The Trump administration is preparing to impose tariffs of up to 100% on branded pharmaceutical drugs — but the details buried beneath that headline number tell a more nuanced story, one that comes with multiple off-ramps for companies willing to engage. According to a draft document obtained by CNBC, the proposal is not final, and the framework is structured less as a blanket penalty and more as a tiered system designed to reward companies that move quickly and strategically.
Understanding the structure matters more than reacting to the headline.
How the Framework Actually Works
Under the draft proposal, patented medications and their active pharmaceutical ingredients would face a 100% tariff — but that rate applies specifically to companies that have neither struck deals with the administration nor committed to onshoring US manufacturing. Companies that are actively moving production to the United States would face a significantly lower 20% rate, with a four-year runway before that escalates. Companies that have already executed pricing deals with the Department of Health and Human Services — or are currently in active negotiations — are exempt from additional tariffs entirely. Generic drugs face zero new tariffs under the proposal. Separate negotiated rates also exist for the EU, Japan, South Korea, Switzerland, and the UK through bilateral arrangements.

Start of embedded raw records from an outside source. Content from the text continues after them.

(* ===== verification/Variant.v ===== *)
(** * Variants and the types that read them

    [zdk/include/zdk/variant.h], [dharma/variant.cpp], [zdk/include/zdk/type_tags.h],
    [typez/private/int_types.h] and the [parse] functions of [typez/types.cpp], on a 64-bit
    host. A variant has a tag and a buffer; values reach it as text, which the data type
    parses. Variants of debug symbols, which read the memory of the debuggee, are not
    modelled: operands are constants and results of operators. *)
From S2P Require Import Prelude CLib DString DReal LongFloat FloatArith.
Local Open Scope Z_scope.

(** ** Outcomes of the interpreter *)

Inductive error : Type :=
| EvalError (msg : bytes)
| LogicError (msg : bytes)
| DomainError (msg : bytes)
| RuntimeError (msg : bytes)
| Overloaded          (* an operator of the debuggee is looked up and called *)
| NullPointer         (* a null reference is used *)
| SIGFPE              (* the division traps *)
| Undefined.          (* bytes are read as what they are not *)

Inductive outcome (A : Type) : Type :=
| Val (a : A)
| Throw (e : error).
Arguments Val {A} a.
Arguments Throw {A} e.

Definition obind {A C} (m : outcome A) (k : A -> outcome C) : outcome C :=
  match m with Val a => k a | Throw e => Throw e end.

Declare Scope outcome_scope.
Delimit Scope outcome_scope with outcome.
Notation "'let!' x ':=' m 'in' k" := (obind m (fun x => k))
  (at level 10, x pattern, m at level 100, k at level 200) : outcome_scope.
#[global] Open Scope outcome_scope.

(** ** Variants *)

Inductive TypeTag : Type :=
| VT_NONE | VT_VOID
| VT_INT8 | VT_UINT8 | VT_INT16 | VT_UINT16 | VT_INT32 | VT_UINT32 | VT_INT64 | VT_UINT64
| VT_FLOAT | VT_DOUBLE | VT_LONG_DOUBLE
| VT_POINTER | VT_ARRAY | VT_OBJECT | VT_BOOL.

Inductive Encoding : Type := VE_BINARY | VE_STRING.

(** What the bytes of the buffer represent. *)
Inductive buffer : Type :=
| Empty
| Int (size bits : Z)            (* an unsigned integer of that many bytes *)
| Real (size : Z) (x : LongFloat.t)
| Text (s : bytes).              (* with its terminator *)

Record Variant : Type := mk_variant { type_tag : TypeTag; encoding : Encoding; buf_ : buffer }.

Definition new_variant : Variant := mk_variant VT_NONE VE_BINARY Empty.

Definition variant_size (v : Variant) : Z :=
  match buf_ v with
  | Empty => 0
  | Int n _ | Real n _ => n
  | Text s => Z.of_nat (length s) + 1
  end.

Definition is_signed_tag (t : TypeTag) : bool :=
  match t with VT_INT8 | VT_INT16 | VT_INT32 | VT_INT64 => true | _ => false end.
Definition is_unsigned_tag (t : TypeTag) : bool :=
  match t with VT_UINT8 | VT_UINT16 | VT_UINT32 | VT_UINT64 => true | _ => false end.
Definition is_float_tag (t : TypeTag) : bool :=
  match t with VT_FLOAT | VT_DOUBLE | VT_LONG_DOUBLE => true | _ => false end.

Definition is_signed_int (v : Variant) : bool := is_signed_tag (type_tag v).
Definition is_integer (v : Variant) : bool := is_signed_tag (type_tag v) || is_unsigned_tag (type_tag v).
Definition is_float (v : Variant) : bool := is_float_tag (type_tag v).
Definition is_tag (t : TypeTag) (v : Variant) : bool :=
  match t, type_tag v with
  | VT_UINT64, VT_UINT64 | VT_POINTER, VT_POINTER | VT_OBJECT, VT_OBJECT
  | VT_ARRAY, VT_ARRAY | VT_NONE, VT_NONE => true
  | _, _ => false
  end.

Definition tag_bytes (t : TypeTag) : Z :=
  match t with
  | VT_INT8 | VT_UINT8 | VT_BOOL => 1
  | VT_INT16 | VT_UINT16 => 2
  | VT_INT32 | VT_UINT32 | VT_FLOAT => 4
  | VT_INT64 | VT_UINT64 | VT_DOUBLE => 8
  | VT_LONG_DOUBLE => 16
  | _ => 0
  end.

(** [n] as a signed integer of [w] bits. *)
Definition to_signed (w n : Z) : Z := (n + 2 ^ (w - 1)) mod 2 ^ w - 2 ^ (w - 1).

(** [*reinterpret_cast<const uintN_t*>(data())] for [n] bytes. *)
Definition read_unsigned (n : Z) (v : Variant) : outcome Z :=
  match buf_ v with Int _ bits => Val (bits mod 2 ^ (8 * n)) | _ => Throw Undefined end.
Definition read_signed (n : Z) (v : Variant) : outcome Z :=
  let! bits := read_unsigned n v in Val (to_signed (8 * n) bits).

Definition incorrect_type {A} : outcome A := Throw (LogicError (B "incorrect type")).

Definition uint64 (v : Variant) : outcome Z :=
  let t := type_tag v in
  if is_signed_tag t then Throw (DomainError (B "converting signed to unsigned"))
  else if is_unsigned_tag t then read_unsigned (tag_bytes t) v
  else if is_float_tag t then Throw (DomainError (B "converting float to integer"))
  else incorrect_type.

Definition int64 (v : Variant) : outcome Z :=
  match type_tag v with
  | VT_UINT64 => Throw (DomainError (B "converting unsigned to signed"))
  | t =>
      if is_signed_tag t then read_signed (tag_bytes t) v
      else if is_unsigned_tag t then read_unsigned (tag_bytes t) v
      else if is_float_tag t then Throw (DomainError (B "converting float to integer"))
      else incorrect_type
  end.

Definition long_double (v : Variant) : outcome LongFloat.t :=
  let t := type_tag v in
  if is_float_tag t then match buf_ v with Real _ x => Val x | _ => Throw Undefined end
  else if is_signed_tag t || (is_unsigned_tag t && negb (is_tag VT_UINT64 v))
  then Throw (DomainError (B "converting integer to float"))
  else incorrect_type.

(** [pointer]; a buffer of four bytes is read as an [int], whose sign is extended. *)
Definition pointer (v : Variant) : outcome Z :=
  if negb (is_tag VT_POINTER v) then incorrect_type
  else
    match encoding v, buf_ v with
    | VE_STRING, Text s =>
        match scan_number s with
        | Some (_, n, _) => if ULONG_MAX <? n then Throw (RuntimeError (B "pointer")) else Val (fst (strtoul_0 s))
        | None => Val 0
        end
    | _, Int 4 _ => let! n := read_signed 4 v in Val (n mod 2 ^ 64)
    | _, Int _ _ => read_unsigned 8 v
    | _, _ => Throw Undefined
    end.

(** The bits as [uint64_t]: the sign of a signed integer is extended. *)
Definition variant_bits (v : Variant) : outcome Z :=
  let t := type_tag v in
  match t with
  | VT_BOOL => let! n := read_unsigned 1 v in Val (if n =? 0 then 0 else 1)
  | _ =>
      if is_signed_tag t then let! n := read_signed (tag_bytes t) v in Val (n mod 2 ^ 64)
      else if is_unsigned_tag t then read_unsigned (tag_bytes t) v
      else if is_float_tag t then Throw (DomainError (B "converting float to bits"))
      else incorrect_type
  end.

(** [put(&variant, val, tag)] for an integer and for a floating point number. *)
Definition put_int (t : TypeTag) (size n : Z) : Variant :=
  mk_variant t VE_BINARY (Int size (n mod 2 ^ (8 * size))).
Definition put_real (t : TypeTag) (x : LongFloat.t) : Variant :=
  mk_variant t VE_BINARY (Real (tag_bytes t) x).

(** ** Data types *)

Inductive DataType : Type :=
| IntType (bit_size : Z) (is_signed : bool)
| FloatType (bit_size : Z)
| PointerType (bit_size : Z) (pointed_size : Z) (is_cstring : bool)
| ArrayType (word_size : Z)
| ClassType (bit_size : Z).

Definition bit_size (t : DataType) : Z :=
  match t with
  | IntType n _ | FloatType n | PointerType n _ _ | ArrayType n | ClassType n => n
  end.

Definition type_size (t : DataType) : Z := (bit_size t + 7) / 8.

(** *** Integers *)

(** [IntHelper<N, S>::from_string] halves [N] as long as the bits fit; below eight bits the
    type stays [int8_t]. *)
Definition int_width (nbits : Z) : Z :=
  if nbits <=? 32 then if nbits <=? 16 then if nbits <=? 8 then 8 else 16 else 32 else 64.

Definition int_tag (w : Z) (signed : bool) : TypeTag :=
  if w =? 8 then if signed then VT_INT8 else VT_UINT8
  else if w =? 16 then if signed then VT_INT16 else VT_UINT16
  else if w =? 32 then if signed then VT_INT32 else VT_UINT32
  else if signed then VT_INT64 else VT_UINT64.

(** [input_traits<int8_t>::from_string]: a character in quotes, or a number. *)
Definition int8_from_string (s : bytes) : Z * bytes :=
  match s with
  | q :: r =>
      if q =c "'" then
        match r with
        | [c; q'] => if q' =c "'" then (code c, []) else (0, s)
        | _ => (0, s)
        end
      else strtol_0 s
  | [] => strtol_0 s
  end.

(** [input_traits<T>::from_string]: the value before it is stored in [w] bits, and the rest. *)
Definition from_string (w : Z) (signed : bool) (s : bytes) : Z * bytes :=
  if w =? 8 then int8_from_string s
  else if negb signed then strtoul_0 s
  else
    let '(x, r) := strtol_0 s in
    if hd NUL s =c "-" then (x, r) else (fst (strtoul_0 s), r).

(** [parse]: how much of the text was read, and the variant. *)
Definition parse_int (nbits : Z) (signed : bool) (s : bytes) : Z * Variant :=
  let w := int_width nbits in
  let '(x, r) := from_string w signed s in
  (Z.of_nat (length s) - Z.of_nat (length r), put_int (int_tag w signed) (w / 8) x).

(** [compare] of two texts: both are masked to the bits of the type, then compared in the
    type of its class. *)
Definition compare_int (nbits : Z) (signed : bool) (lhs rhs : bytes) : Z :=
  let w := int_width nbits in
  let masked s :=
    let x := Z.land (fst (from_string w signed s) mod 2 ^ w) (2 ^ nbits - 1) in
    if signed then to_signed w x else x in
  if masked lhs <? masked rhs then -1 else if masked rhs <? masked lhs then 1 else 0.

(** *** The other types *)

Definition parse_float (nbits : Z) (s : bytes) : Z * Variant :=
  let read f := FloatArith.strtod f s in
  let '(v, r) :=
    if 64 <? nbits then
      let '(x, r) := read FloatArith.long_double_format in (put_real VT_LONG_DOUBLE x, r)
    else if 32 <? nbits then
      let '(x, r) := read FloatArith.double_format in (put_real VT_DOUBLE x, r)
    else
      let '(x, r) := read FloatArith.double_format in
      (put_real VT_FLOAT (FloatArith.convert FloatArith.float_format x), r) in
  (Z.of_nat (length s) - Z.of_nat (length r), v).

Definition bytes_is (a b : bytes) : bool := if list_eq_dec ascii_dec a b then true else false.

(** An address with its tag; [NULL] is the address 0. *)
Definition parse_address (t : TypeTag) (nbits : Z) (s : bytes) : Z * Variant :=
  let '(addr, n) :=
    if bytes_is s (B "NULL") then (0, 4)
    else let '(a, r) := strtoul_0 s in (a, Z.of_nat (length s) - Z.of_nat (length r)) in
  (n, put_int t (if nbits =? 32 then 4 else 8) addr).

Definition parse (type : DataType) (s : bytes) : Z * Variant :=
  match type with
  | IntType nbits signed => parse_int nbits signed s
  | FloatType nbits => parse_float nbits s
  | PointerType nbits _ cstring =>
      if negb (bytes_is s (B "NULL")) && cstring
      then (Z.of_nat (length s) + 1, mk_variant VT_POINTER VE_STRING (Text s))
      else parse_address VT_POINTER nbits s
  | ArrayType nbits => parse_address VT_ARRAY nbits s
  | ClassType _ => (0, mk_variant VT_OBJECT VE_BINARY Empty)
  end.

(** ** Printing and conversion *)

(** [os << n] of a signed integer. *)
Definition print_Z (n : Z) : bytes := if n <? 0 then "-"%char :: dec (- n) else dec n.

Definition hex_char (d : Z) : ascii := char_of_int (if d <? 10 then 48 + d else 87 + d).
Fixpoint hex_digits (fuel : nat) (n : Z) (acc : bytes) : bytes :=
  match fuel with
  | O => acc
  | S fuel =>
      let acc := hex_char (n mod 16) :: acc in
      if n <? 16 then acc else hex_digits fuel (n / 16) acc
  end.

(** [os << hex << showbase << n] of a 64-bit number. *)
Definition print_hex (n : Z) : bytes := if n =? 0 then B "0" else B "0x" ++ hex_digits 16 n [].

(** [variant_print] with the default base. *)
Definition variant_print (v : Variant) : outcome bytes :=
  match type_tag v with
  | VT_BOOL => let! n := variant_bits v in Val (if n =? 0 then B "0" else B "1")
  | VT_INT8 | VT_INT16 | VT_INT32 => let! n := int64 v in Val (print_Z (to_signed 32 n))
  | VT_UINT8 | VT_UINT16 | VT_UINT32 => let! n := int64 v in Val (print_Z (n mod 2 ^ 32))
  | VT_INT64 => let! n := int64 v in Val (print_Z n)
  | VT_UINT64 => let! n := uint64 v in Val (print_Z n)
  | VT_FLOAT | VT_DOUBLE | VT_LONG_DOUBLE => let! x := long_double v in Val (LongFloat.print x)
  | VT_POINTER => let! n := pointer v in Val (print_hex n)
  | VT_ARRAY => Val (B "[array]")
  | VT_OBJECT => Val (B "{object}")
  | VT_NONE => Val (B "<none>")
  | VT_VOID => Val (B "<void>")
  end.

(** [variant_assign(result, type, value)]: the value is printed and the type parses it. *)
Definition assign_Z (type : DataType) (n : Z) : Variant := snd (parse type (print_Z n)).
Definition assign_real (type : DataType) (x : LongFloat.t) : Variant := snd (parse type (LongFloat.print x)).

(** [variant_convert] of a variant that has no debug symbol. *)
Definition variant_convert (v : Variant) (type : DataType) : outcome Variant :=
  let! s := variant_print v in Val (snd (parse type s)).

(** [variant_true] *)
Definition variant_true (v : Variant) : outcome bool :=
  if is_integer v then let! n := variant_bits v in Val (negb (n =? 0))
  else if is_float v then let! x := long_double v in Val (FloatArith.nonzero x)
  else if is_tag VT_POINTER v then let! n := pointer v in Val (negb (n =? 0))
  else Val (is_tag VT_OBJECT v || is_tag VT_ARRAY v).
(** The expression of the common type whose value is congruent to [n]. *)
Definition int_result (c : Z * bool) (n : Z) : outcome value :=
  Val (Some (IntType (fst c) (snd c)), int_variant (fst c) (snd c) n).

Lemma assign_result c m n : width (fst c) -> congr m n -> in_64 m -> m < 2 ^ 63 \/ fst c = 64 ->
  Val (Some (IntType (fst c) (snd c)), assign_Z (IntType (fst c) (snd c)) m) = int_result c n.
Proof.
  intros Hw Hc Hm H8. unfold int_result. rewrite assign_Z_wraps, int_width_id; try assumption.
  - now rewrite (int_variant_congr (fst c) (snd c) m n Hw Hc).
  - rewrite int_width_id by assumption. destruct H8 as [H8 | ->]; [now right | now left].
Qed.

(** ** Sums, differences and products *)

Definition arith_int (op : AdditiveOp) (a b : Z) : Z := match op with PLUS => a + b | MINUS => a - b end.

Section Operands.
Context (w1 : Z) (s1 : bool) (a : Z) (w2 : Z) (s2 : bool) (b : Z).
Hypotheses (H1 : width w1) (H2 : width w2) (Ha : has_type w1 s1 a) (Hb : has_type w2 s2 b).

Let l : operand := (IntType w1 s1, int_variant w1 s1 a).
Let r : operand := (IntType w2 s2, int_variant w2 s2 b).
Let c : Z * bool := common w1 s1 w2 s2.
Let u1 : bool := (w1 =? 64) && negb s1.
Let u2 : bool := (w2 =? 64) && negb s2.

Lemma common_left : u1 = true -> IntType w1 s1 = IntType (fst c) (snd c) /\ fst c = 64.
Proof.
  unfold u1, c. intros [E Es]%andb_true_iff. apply Z.eqb_eq in E as ->. destruct s1; [discriminate|].
  rewrite common_uint64_l by exact H2. auto.
Qed.

Lemma common_right : u2 = true -> IntType w2 s2 = IntType (fst c) (snd c) /\ fst c = 64.
Proof.
  unfold u2, c. intros [E Es]%andb_true_iff. apply Z.eqb_eq in E as ->. destruct s2; [discriminate|].
  rewrite common_uint64_r by exact H1. auto.
Qed.

Lemma uint64_left : u1 = true -> uint64 (int_variant w1 s1 a) = Val a.
Proof.
  unfold u1. intros [E Es]%andb_true_iff. apply Z.eqb_eq in E as ->. destruct s1; [discriminate|].
  now apply uint64_value.
Qed.

Lemma uint64_right : u2 = true -> uint64 (int_variant w2 s2 b) = Val b.
Proof.
  unfold u2. intros [E Es]%andb_true_iff. apply Z.eqb_eq in E as ->. destruct s2; [discriminate|].
  now apply uint64_value.
Qed.

(** The result of a computation on the left type, the right type or the common type. *)
Lemma assign_left m n : u1 = true -> congr m n -> in_64 m ->
  Val (Some (IntType w1 s1), assign_Z (IntType w1 s1) m) = int_result c n.
Proof.
  intros Hu Hc Hm. destruct (common_left Hu) as [-> E]. apply assign_result; auto. now apply common_width.
Qed.

Lemma assign_right m n : u2 = true -> congr m n -> in_64 m ->
  Val (Some (IntType w2 s2), assign_Z (IntType w2 s2) m) = int_result c n.
Proof.
  intros Hu Hc Hm. destruct (common_right Hu) as [-> E]. apply assign_result; auto. now apply common_width.
Qed.

Lemma assign_common m n : congr m n -> - 2 ^ 63 <= m < 2 ^ 63 ->
  Val (Some (set_int_type l r), assign_Z (set_int_type l r) m) = int_result c n.
Proof.
  intros Hc Hm. unfold l, r. rewrite set_int_type_common by assumption.
  apply assign_result; [now apply common_width | exact Hc | unfold in_64; lia | left; lia].
Qed.

Lemma eval_additive_int op : eval_additive op l r = int_result c (arith_int op a b).
Proof.
  destruct (int_variant_tags w1 s1 a H1) as (Hi & Hf & Hs & Hp & Ho & _).
  destruct (int_variant_tags w2 s2 b H2) as (Hi' & Hf' & Hs' & Hp' & Ho' & _).
  unfold eval_additive, l, r. rewrite Hp, Ho, Ho', Hi, Hp', Hi', !is_tag_uint64 by assumption.
  cbn [orb]. fold u1 u2. destruct u1 eqn:Hu1; [|destruct u2 eqn:Hu2].
  - unfold add_uint64_int. rewrite (uint64_left Hu1), int_operand_value by assumption. cbn [obind].
    destruct op; apply assign_left; auto using in_64_u64; apply congr_u64.
  - unfold add_uint64_int. rewrite (uint64_right Hu2), int_operand_value by assumption. cbn [obind].
    destruct op; apply assign_right; auto using in_64_u64; rewrite congr_u64; cbn [arith_int];
      [now rewrite Z.add_comm | rewrite congr_u64; now rewrite Z.opp_sub_distr, Z.add_comm].
  - unfold add_integers. cbn [snd]. rewrite !int64_value by assumption. cbn [obind].
    apply assign_common; [apply congr_s64 | apply s64_bound].
Qed.

Lemma eval_product_int : eval_multiplicative MUL l r = int_result c (a * b).
Proof.
  destruct (int_variant_tags w1 s1 a H1) as (Hi & Hf & Hs & Hp & Ho & _).
  destruct (int_variant_tags w2 s2 b H2) as (Hi' & Hf' & Hs' & Hp' & Ho' & _).
  unfold eval_multiplicative, eval_int_by_int, l, r. rewrite Hp, Ho, Ho', Hi, Hp', Hi', !is_tag_uint64 by assumption.
  cbn [orb]. fold u1 u2. destruct u1 eqn:Hu1; destruct u2 eqn:Hu2.
  - rewrite (uint64_left Hu1), (uint64_right Hu2). cbn [obind checked unsigned_op].
    apply assign_left; auto using in_64_u64. apply congr_u64.
  - rewrite (uint64_left Hu1), int64_value by assumption. cbn [obind].
    apply assign_left; auto using in_64_u64. now rewrite congr_u64, congr_u64.
  - rewrite (uint64_right Hu2), int64_value by assumption. cbn [obind checked unsigned_op].
    apply assign_right; [assumption | now rewrite congr_s64, !congr_u64 |].
    pose proof (s64_bound (u64 (u64 a * b))). unfold in_64. lia.
  - rewrite !int64_value by assumption. cbn [obind].
    apply assign_common; [apply congr_s64 | apply s64_bound].
Qed.

(** ** Quotients and remainders *)

(** [eval_multiplicative] of integers, with the case analysis on [uint64_t]. *)
Lemma eval_multiplicative_int op : eval_multiplicative op l r = eval_int_by_int op l r.
Proof.
  destruct (int_variant_tags w1 s1 a H1) as (Hi & Hf & Hs & Hp & Ho & _).
  destruct (int_variant_tags w2 s2 b H2) as (Hi' & Hf' & Hs' & Hp' & Ho' & _).
  unfold eval_multiplicative, l, r. now rewrite Hp, Ho, Ho', Hi, Hp', Hi'.
Qed.

Lemma eval_zero_divisor : b = 0 ->
  eval_multiplicative DIV l r = division_by_zero
  /\ eval_multiplicative MOD l r = if u1 then division_by_zero else Throw SIGFPE.
Proof.
  intros Hz. rewrite !eval_multiplicative_int. unfold eval_int_by_int, l, r. rewrite !is_tag_uint64 by assumption.
  fold u1 u2. destruct u1 eqn:Hu1; destruct u2 eqn:Hu2;
    rewrite ?(uint64_left Hu1), ?(uint64_right Hu2), ?int64_value by assumption; cbn [obind]; rewrite Hz; auto.
Qed.

Lemma u64_nonneg n : in_64 n -> 0 <= n -> u64 n = n.
Proof. unfold in_64, u64. intros Hn H. apply Z.mod_small. lia. Qed.

Lemma s64_small n : 0 <= n < 2 ^ 63 -> s64 n = n.
Proof. intros Hn. apply (wrap_id 64 true n); [lia | cbn; lia]. Qed.

Lemma int64_range w signed n : width w -> has_type w signed n -> (w =? 64) && negb signed = false ->
  n < 2 ^ 63.
Proof. unfold has_type. intros [-> | [-> | [-> | ->]]]; destruct signed; cbn -[Z.pow]; try discriminate; lia. Qed.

The architecture of this plan is deliberate. The 100% figure is the ceiling for the least cooperative scenario, not the baseline.
The Early Movers Are Already Protected
Since November, more than a dozen major drugmakers — including Eli Lilly, Pfizer, and Novo Nordisk — have signed agreements with the Trump administration under the “most favored nation” pricing policy, which ties US drug prices to lower international rates. Those deals came with a three-year tariff exemption, meaning the companies that read the room early are sitting out this round entirely. Lilly in particular has had an extraordinarily active week — closing a $6.3 billion acquisition of Centessa Pharmaceuticals and receiving FDA approval for its oral GLP-1 drug Foundayo — operating from a position of policy stability that its peers without deals don’t currently enjoy.
The Roadmap for Smaller Companies
For small and microcap biopharma companies, the key takeaway is that the exemption pathways are real and accessible. The administration has structured this to incentivize negotiation, not to punish innovation. Companies currently in active HHS discussions face no additional tariffs — which means initiating that conversation sooner rather than later is the most direct hedge available.
The generic drug exemption also provides meaningful relief for a significant portion of the smaller specialty pharma universe. And for companies earlier in their development cycle — clinical-stage biotechs without commercial products yet — the immediate operational impact is limited while the policy landscape continues to develop.
The onshoring incentive embedded in the framework also opens a longer-term strategic conversation. Federal policy is clearly moving toward rewarding domestic manufacturing investment, and companies that begin building that into their operational planning now will be better positioned competitively as the rules solidify.
The Bigger Picture
This proposal is part of a broader administration push to restructure how drugs are priced and where they are made in the United States. The direction of travel is clear even if the final details are not. For biopharma companies of every size, the companies that treat this as a strategic planning exercise rather than a political headline will be the ones best positioned when the policy finalizes.
The playbook exists. The question is who runs it first.